__Work item__
Look for "trimStart" in the records and copy every line that has it.

__Collected data entries__
(** * Simply Writer: the editor's synchronisation, export and geometry code

    A shallow embedding of the three editor variants of the repository
    (the networked [frontend-web/src/App.vue] and the two standalone
    variants that export through a download link), followed by the
    properties established about them.

    - [Js]         JavaScript strings, as sequences of UTF-16 code units.
    - [Web]        the networked editor: link state, [loadContent],
                   [handleSaveFile], [checkLink] and the event loop that
                   interleaves them.
    - [Standalone] the export path: [purifyFilename], [requestTitle],
                   [downloadFilename].
    - [Geometry]   [syncPageHeight] and the zoom functions, over IEEE
                   binary64 numbers (the kernel's primitive floats). *)

From Stdlib Require Import List ZArith NArith Bool Lia String Ascii.
From Stdlib Require Import Floats QArith Qabs.
Close Scope Q_scope.
Import ListNotations.

(* ================================================================== *)
(** * Part I: the embedding                                            *)
(* ================================================================== *)

(** ** JavaScript strings *)

Module Js.

(** A JavaScript string is a finite sequence of 16-bit code units. *)
Definition str := list N.

(** [a === b] on strings. *)
Fixpoint eqb (a b : str) : bool :=
  match a, b with
  | [], [] => true
  | x :: a', y :: b' => N.eqb x y && eqb a' b'
  | _, _ => false
  end.

(** An ASCII literal of the source, as code units. *)
Definition lit (s : string) : str :=
  List.map N_of_ascii (list_ascii_of_string s).

(** [WhiteSpace] and [LineTerminator] of ECMAScript: what
    [String.prototype.trim] removes at both ends. *)
Definition isWhite (c : N) : bool :=
  (N.eqb c 9 || N.eqb c 10 || N.eqb c 11 || N.eqb c 12 || N.eqb c 13
   || N.eqb c 32 || N.eqb c 160 || N.eqb c 5760
   || (N.leb 8192 c && N.leb c 8202)
   || N.eqb c 8232 || N.eqb c 8233 || N.eqb c 8239 || N.eqb c 8287
   || N.eqb c 12288 || N.eqb c 65279)%bool.

Fixpoint trimStart (s : str) : str :=
  match s with
  | c :: s' => if isWhite c then trimStart s' else s
  | [] => []
  end.

Definition trimEnd (s : str) : str := rev (trimStart (rev s)).

Definition trim (s : str) : str := trimEnd (trimStart s).

End Js.

(** ** The networked editor ([frontend-web/src/App.vue]) *)

Module Web.

(** [type SaveState = { type: "unlinked" } | { type: "linked"; dirty }] *)
Inductive SaveState : Type :=
| unlinked
| linked (dirty : bool).

Definition isLinked (s : SaveState) : bool :=
  match s with linked _ => true | unlinked => false end.

Definition isDirty (s : SaveState) : bool :=
  match s with linked d => d | unlinked => false end.

Definition shouldWarnOnLeave (s : SaveState) : bool :=
  match s with unlinked => true | linked d => d end.

Definition markLinked (dirty : bool) (_ : SaveState) : SaveState :=
  linked dirty.

Definition markUnlinked (_ : SaveState) : SaveState := unlinked.

Definition markDirty (s : SaveState) : SaveState :=
  match s with linked _ => linked true | unlinked => unlinked end.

__Finished task__
Fixpoint trimStart (s : str) : str :=
  | c :: s' => if isWhite c then trimStart s' else s
Definition trimEnd (s : str) : str := rev (trimStart (rev s)).
Definition trim (s : str) : str := trimEnd (trimStart s).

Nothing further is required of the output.